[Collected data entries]
******************************

(* ===== verification/BpfTypes.v ===== *)
(** * The BPF ABI: pkg/internal/bpf/types.go and the generated bindings

    The structures of the pinned maps, the constants both sides agree on, and
    the address helpers.  Padding and [structs.HostLayout] fields are left
    out: no code reads or writes them. *)
From S2P Require Import Prelude Errors GoStrings GoNet.

(** ** Constants *)
Definition MaxPorts : Z := 4096.
Definition MaxMgmtCIDRPerSlot : Z := 3.
Definition InnerIPFree : Z := 0.
Definition InnerIPReserved : Z := 4294967295.
Definition PortFUp : Z := 1.
Definition SwitchFPortUp : Z := 1.
Definition SwitchFDeferredUp : Z := 2.
Definition MaxGeneveOptsLen : Z := 64.
Definition GenevePort : Z := 6081.
Definition GeneveVNILocatorBits : Z := 12.
Definition GeneveVNIValueMask : Z := 4095.
Definition MaxMgmtCIDRExt : Z := MaxMgmtCIDRPerSlot - 1.
Definition MetadataMaxSize : Z := 4096.

(** [PortKind] is a bare byte in the slot; values other than the two constants
    can be read from an old or corrupted map, so it stays a number. *)
Definition PortKindVeth : Z := 0.
Definition PortKindTap : Z := 1.

Definition PortKind_String (k : Z) : string :=
  if k =? PortKindVeth then "veth" else if k =? PortKindTap then "tap" else "unknown".

Definition ParsePortKind (s : string) : res Z :=
  if bool_decide (s ∈ [""; "veth"]) then Ok PortKindVeth
  else if bool_decide (s = "tap") then Ok PortKindTap
  else Err (errorf ("unknown port kind " +:+ fmt_q s +:+ " (want veth or tap)")).

(** ** Map values *)
Record MgmtCidr := MkMgmtCidr { mc_Ip : Z; mc_Mask : Z; mc_Ifindex : Z; mc_MgmtMac : list Z }.
Definition mac_zero : list Z := [0; 0; 0; 0; 0; 0].
Definition MgmtCidr_zero : MgmtCidr := MkMgmtCidr 0 0 0 mac_zero.

Record SlotItem := MkSlotItem {
  si_Ifindex : Z;
  si_InnerIp : Z;
  si_TransitIfindex : Z;
  si_TransitIp : Z;
  si_TransitGatewayIp : Z;
  si_TransitGeneveVni : Z;
  si_TransitMac : list Z;
  si_Mode : Z;
  si_GeneveOptsLen : Z;
  si_MgmtCidrCount : Z;
  si_MgmtCidrs0 : MgmtCidr;
  si_Generation : Z;
  si_Flags : Z;
  si_MgmtCidrsExt : list MgmtCidr;   (* two entries *)
  si_StatsReady : Z;
}.
Definition SlotItem_zero : SlotItem :=
  MkSlotItem 0 0 0 0 0 0 mac_zero 0 0 0 MgmtCidr_zero 0 0 [MgmtCidr_zero; MgmtCidr_zero] 0.

Record SwitchConfig := MkSwitchConfig {
  sc_SwitchMac : list Z;
  sc_N_ports : Z;
  sc_FloatingIpBase : Z;
  sc_GenevePortBase : Z;
  sc_GeneveEncapEth : Z;
  sc_TransitNexthop : Z;
  sc_PortMac : list Z;
  sc_GenerationBits : Z;
  sc_Features : Z;
  sc_GeneveLocator : Z;
  sc_GeneveTlvType : Z;
  sc_GeneveTlvClass : Z;
}.
Definition SwitchConfig_zero : SwitchConfig := MkSwitchConfig mac_zero 0 0 0 0 0 mac_zero 0 0 0 0 0.

Record GeneveOptsValue := MkGeneveOptsValue { gv_Len : Z; gv_Critical : Z; gv_Data : list Z }.
Definition GeneveOptsValue_zero : GeneveOptsValue := MkGeneveOptsValue 0 0 (replicate 64 0).

Record SlotStats := MkSlotStats {
  st_Generation : Z;
  st_MgmtRxPackets : Z; st_MgmtRxBytes : Z; st_MgmtTxPackets : Z; st_MgmtTxBytes : Z;
  st_TransitRxPackets : Z; st_TransitRxBytes : Z; st_TransitTxPackets : Z; st_TransitTxBytes : Z;
}.
Definition SlotStats_zero : SlotStats := MkSlotStats 0 0 0 0 0 0 0 0 0.

Record SvcKey := MkSvcKey { sk_Ip : Z; sk_Port : Z; sk_Proto : Z }.
Record SvcVal := MkSvcVal { sv_Ip : Z; sv_Port : Z }.

#[export] Instance MgmtCidr_eq_dec : EqDecision MgmtCidr.
Proof. solve_decision. Defined.
#[export] Instance SlotItem_eq_dec : EqDecision SlotItem.
Proof. solve_decision. Defined.
#[export] Instance SwitchConfig_eq_dec : EqDecision SwitchConfig.
Proof. solve_decision. Defined.
#[export] Instance GeneveOptsValue_eq_dec : EqDecision GeneveOptsValue.
Proof. solve_decision. Defined.
#[export] Instance SlotStats_eq_dec : EqDecision SlotStats.
Proof. solve_decision. Defined.
#[export] Instance SvcKey_eq_dec : EqDecision SvcKey.
Proof. solve_decision. Defined.
#[export] Instance SvcVal_eq_dec : EqDecision SvcVal.
Proof. solve_decision. Defined.
#[export] Instance SvcKey_countable : Countable SvcKey.
Proof.
  apply (inj_countable' (λ k, (sk_Ip k, sk_Port k, sk_Proto k))
    (λ '(a, b, c), MkSvcKey a b c)). by intros [].
Defined.

(** [copy(dst[:6], mac)]: the bytes past the source are kept. *)
Definition copy_into (dst src : list Z) : list Z :=
  take (length dst) src ++ drop (length src) dst.

Definition IsPortMacZero (c : SwitchConfig) : bool := bool_decide (sc_PortMac c = mac_zero).
Definition IsTransitMacSet (s : SlotItem) : bool := negb (bool_decide (si_TransitMac s = mac_zero)).

(** ** Addresses *)
Definition be32 (a b c d : Z) : Z :=
  Z.lor (Z.lor (Z.lor (Z.shiftl a 24) (Z.shiftl b 16)) (Z.shiftl c 8)) d.

Definition IPToUint32 (ip : IP) : Z :=
  match To4 ip with
  | Some [a; b; c; d] => be32 a b c d
  | _ => 0
  end.

Definition Uint32ToIP (n : Z) : IP :=
  IPv4 (u8 (Z.shiftr n 24)) (u8 (Z.shiftr n 16)) (u8 (Z.shiftr n 8)) (u8 n).

Definition MaskToUint32 (mask : list Z) : Z :=
  match mask with
  | [a; b; c; d] => be32 a b c d
  | [_; _; _; _; _; _; _; _; _; _; _; _; a; b; c; d] => be32 a b c d
  | _ => 4294967295
  end.

(** [for i := 31; i >= 0; i--]: counts the leading ones of a 32-bit mask. *)
Fixpoint MaskPrefixLen_loop (i : nat) (mask prefixLen : Z) : Z :=
  match i with
  | O => prefixLen
  | S i =>
      if negb (Z.land mask (Z.shiftl 1 (Z.of_nat i)) =? 0)
      then MaskPrefixLen_loop i mask (prefixLen + 1)
      else prefixLen
  end.
Definition MaskPrefixLen (mask : Z) : Z := MaskPrefixLen_loop 32 mask 0.

(** [CopyStringToInts] / [IntsToString]: int8 arrays of the generated types. *)
Definition int8 (b : Z) : Z := if b <? 128 then b else b - 256.
Definition CopyStringToInts (dst : list Z) (src : string) : list Z :=
  let l := take (length dst) (map int8 (bytes_of src)) in
  l ++ replicate (length dst - length l) 0.
Fixpoint IntsToString (arr : list Z) : string :=
  match arr with
  | [] => ""
  | c :: arr => if c =? 0 then "" else String (chr (u8 c)) (IntsToString arr)
  end.

(** ** Lemmas *)
Lemma be32_add a b c d :
  is_u8 a → is_u8 b → is_u8 c → is_u8 d →
  be32 a b c d = a * 2 ^ 24 + b * 2 ^ 16 + c * 2 ^ 8 + d.
Proof.
  unfold is_u8, be32. intros.
  rewrite <- !Z.lor_assoc.
  rewrite (lor_shiftl_add c d 8), (lor_shiftl_add b _ 16), (lor_shiftl_add a _ 24); lia.
Qed.

Lemma shiftr_u8 n k : 0 ≤ k → u8 (Z.shiftr n k) = (n / 2 ^ k) mod 256.
Proof. intros. unfold u8. by rewrite Z.shiftr_div_pow2. Qed.

Lemma To4_IPv4 a b c d : To4 (IPv4 a b c d) = Some [a; b; c; d].
Proof. reflexivity. Qed.

Lemma To4_length ip l : To4 ip = Some l → length l = 4%nat.
Proof.
  unfold To4. destruct ip as [l0|]; [|done].
  case_bool_decide as H4; [by intros [= ->]|].
  case_bool_decide as H16; simpl; [|done]. case_bool_decide; [|done].
  intros [= <-]. rewrite length_drop. lia.
Qed.

Lemma To4_shape ip l : To4 ip = Some l → ∃ a b c d, l = [a; b; c; d].
Proof.
  intros H%To4_length. destruct l as [|a [|b [|c [|d [|]]]]]; try done. by exists a, b, c, d.
Qed.

Definition ip_ok (ip : IP) : Prop := Forall is_u8 (ip_bytes ip).

Lemma To4_ok ip l : ip_ok ip → To4 ip = Some l → Forall is_u8 l.
Proof.
  unfold ip_ok, To4. destruct ip as [l0|]; [|done]. simpl. intros Hok.
  case_bool_decide; [by intros [= <-]|].
  case_bool_decide; simpl; [|done]. case_bool_decide; [|done].
  intros [= <-]. by apply Forall_drop.
Qed.

Lemma IPToUint32_range ip : ip_ok ip → is_u32 (IPToUint32 ip).
Proof.
  intros Hok. unfold IPToUint32, is_u32. destruct (To4 ip) as [l|] eqn:E; [|lia].
  pose proof (To4_ok _ _ Hok E) as Hl.
  destruct (To4_shape _ _ E) as (a & b & c & d & ->).
  rewrite !Forall_cons in Hl. destruct Hl as (Ha & Hb & Hc & Hd & _).
  rewrite be32_add by done. unfold is_u8 in *. lia.
Qed.

Lemma be32_split n : is_u32 n →
  be32 (u8 (Z.shiftr n 24)) (u8 (Z.shiftr n 16)) (u8 (Z.shiftr n 8)) (u8 n) = n.
Proof.
  intros Hn. rewrite be32_add by auto with go. rewrite !shiftr_u8 by lia. unfold u8, is_u32 in *.
  assert (n / 2 ^ 24 < 256) by (apply Z.div_lt_upper_bound; lia).
  assert (0 ≤ n / 2 ^ 24) by (apply Z.div_pos; lia).
  rewrite (Z.mod_small (n / 2 ^ 24)) by lia.
  pose proof (Z.div_mod n 256 ltac:(lia)).
  pose proof (Z.div_mod (n / 256) 256 ltac:(lia)).
  pose proof (Z.div_mod (n / 2^16) 256 ltac:(lia)).
  replace (n / 256 / 256) with (n / 2^16) in * by (rewrite Z.div_div by lia; done).
  replace (n / 2^16 / 256) with (n / 2^24) in * by (rewrite Z.div_div by lia; done).
  change (2 ^ 8) with 256. lia.
Qed.

Lemma ip_ok_Uint32ToIP n : ip_ok (Uint32ToIP n).
Proof.
  unfold ip_ok, Uint32ToIP, IPv4. simpl.
  repeat constructor; try (unfold is_u8; lia); apply u8_range.
Qed.
#[export] Hint Resolve IPToUint32_range ip_ok_Uint32ToIP : go.

Lemma mask_bit_land mask i : 0 ≤ i → negb (Z.land mask (Z.shiftl 1 i) =? 0) = Z.testbit mask i.
Proof.
  intros Hi. rewrite Z.shiftl_1_l. destruct (Z.testbit mask i) eqn:E.
  - assert (Z.land mask (2 ^ i) ≠ 0); [|lia]. intros H0.
    assert (Z.testbit (Z.land mask (2 ^ i)) i = false) as H1 by (by rewrite H0, Z.bits_0).
    rewrite Z.land_spec, E, Z.pow2_bits_true in H1 by done. done.
  - assert (Z.land mask (2 ^ i) = 0); [|lia]. apply Z.bits_inj'. intros j Hj.
    rewrite Z.land_spec, Z.bits_0. destruct (decide (j = i)) as [->|].
    + by rewrite E.
    + rewrite Z.pow2_bits_false by done. by rewrite andb_false_r.
Qed.

Lemma MaskPrefixLen_loop_spec i mask acc n :
  (∀ j, 0 ≤ j < Z.of_nat i → Z.testbit mask j = bool_decide (Z.of_nat i - n ≤ j)) →
  0 ≤ n ≤ Z.of_nat i → MaskPrefixLen_loop i mask acc = acc + n.
Proof.
  revert acc n. induction i as [|i IH]; intros acc n Hb Hn; [simpl; lia|].
  cbn [MaskPrefixLen_loop]. rewrite mask_bit_land by lia.
  rewrite (Hb (Z.of_nat i)) by lia. case_bool_decide.
  - rewrite (IH _ (n - 1)); [lia| |lia]. intros j Hj. rewrite Hb by lia.
    apply bool_decide_ext. lia.
  - lia.
Qed.

(** The mask with [n] leading ones of 32. *)
Definition prefix_mask (n : Z) : Z := 2 ^ 32 - 2 ^ (32 - n).

Lemma prefix_mask_bit n j :
  0 ≤ n ≤ 32 → 0 ≤ j < 32 → Z.testbit (prefix_mask n) j = bool_decide (32 - n ≤ j).
Proof.
  intros Hn Hj. unfold prefix_mask.
  replace (2 ^ 32 - 2 ^ (32 - n)) with (Z.shiftl (Z.ones n) (32 - n)).
  - rewrite Z.shiftl_spec by lia. case_bool_decide.
    + apply Z.ones_spec_low. lia.
    + apply Z.testbit_neg_r. lia.
  - rewrite Z.shiftl_mul_pow2, Z.ones_equiv by lia.
    replace 32 with (n + (32 - n)) at 2 by lia. rewrite Z.pow_add_r by lia. lia.
Qed.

******************************

** PROBLEM REQUIREMENTS **
Using the entries above, state how many lines contain the string "Instance"; the number is all that is needed.

** ANSWER SPACE **
8